[Stored items]
• • • • •
(* ===== verification/SampleMain.v ===== *)
(** The main program of the sample (src/test_program1/source/main.cpp): one frame, from the targets to the message for
    the presentation, and the two threads that start and end together, one with the window and the context, one with
    the scene.

    The presentation and the resizing of the context are commented out in the library; of the frame they are the answer
    of IsSkipDrawUnsafe and the message.  Of the threads every statement is a step that reads or writes what they
    share: the event, the lock and the flag. *)
From stdpp Require Import gmap strings.
From S2P Require Import Prelude Float32 Vulkan VkContext VkMemory VkDescriptors VkDisplay VkShader VkCommands VkRendering Learn LearnLifetime.

Module SampleMain.
Import VkShader VkCommands.

(** * A frame *)
Section frame.
Context `{!VkHeader, !Driver} (this : VkDisplay.Members) (objects : Learn.Objects) (SinCosSampleTable : list Float32.f32).

Definition color_barrier_state : BarrierCmdState :=
  MkBarrierState (vk VK_PIPELINE_STAGE_COLOR_ATTACHMENT_OUTPUT_BIT) (vk VK_PIPELINE_STAGE_COLOR_ATTACHMENT_OUTPUT_BIT) 0
    (vk VK_ACCESS_COLOR_ATTACHMENT_WRITE_BIT) (vk VK_IMAGE_LAYOUT_UNDEFINED) (vk VK_IMAGE_LAYOUT_GENERAL).
Definition depth_barrier_state : BarrierCmdState :=
  MkBarrierState (vk VK_PIPELINE_STAGE_EARLY_FRAGMENT_TESTS_BIT) (vk VK_PIPELINE_STAGE_EARLY_FRAGMENT_TESTS_BIT) 0
    (vk VK_ACCESS_DEPTH_STENCIL_ATTACHMENT_WRITE_BIT) (vk VK_IMAGE_LAYOUT_UNDEFINED) (vk VK_IMAGE_LAYOUT_GENERAL).
Definition present_barrier_state : BarrierCmdState :=
  MkBarrierState (vk VK_PIPELINE_STAGE_COLOR_ATTACHMENT_OUTPUT_BIT) (vk VK_PIPELINE_STAGE_BOTTOM_OF_PIPE_BIT)
    (vk VK_ACCESS_COLOR_ATTACHMENT_WRITE_BIT) 0 (vk VK_IMAGE_LAYOUT_GENERAL) (vk VK_IMAGE_LAYOUT_PRESENT_SRC_KHR).
Definition depth_stencil_aspect : Z := Z.lor (vk VK_IMAGE_ASPECT_DEPTH_BIT) (vk VK_IMAGE_ASPECT_STENCIL_BIT).

(** Draw of the display buffer [d], in a window of [width] and [height]; the answer is whether the command buffer has
    been sent to the thread that presents it. *)
Definition Draw (d : VkDisplay.DisplayBuffer) (skip : bool) (width height : Z) (s : Learn.Scene) : M CommandBuffer (Learn.Scene * bool) :=
  if skip then mret (s, false) else
  current_color_target ← lift (VkDisplay.GetCurrentColorTarget this d);
  let depth_stencil_target := VkDisplay.m_depth_stencil_target this in
  color ← on_vk (object views current_color_target);
  depth ← on_vk (object views depth_stencil_target);
  let zero := Float32.of_Z 0 in
  _ ← RegisterFastClearColor [zero; zero; zero; Float32.of_Z 1];
  _ ← RegisterFastClearDepthStencil (zero, 0);
  _ ← Begin;
  _ ← SetTextureStateTransition (m_view_texture color) color_barrier_state (vk VK_IMAGE_ASPECT_COLOR_BIT);
  _ ← SetTextureStateTransition (m_view_texture depth) depth_barrier_state depth_stencil_aspect;
  _ ← SetRenderTargets [Some current_color_target] (Some depth_stencil_target);
  s ← Learn.DrawTriangle objects SinCosSampleTable width height s;
  _ ← SetTextureStateTransition (m_view_texture color) present_barrier_state (vk VK_IMAGE_ASPECT_COLOR_BIT);
  _ ← End;
  mret (s, true).
End frame.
• • • • •
### Task details:
Using the entries above, return each line that includes the word "BarrierCmdState".

### Solution to the exercise:
Definition color_barrier_state : BarrierCmdState :=
Definition depth_barrier_state : BarrierCmdState :=
Definition present_barrier_state : BarrierCmdState :=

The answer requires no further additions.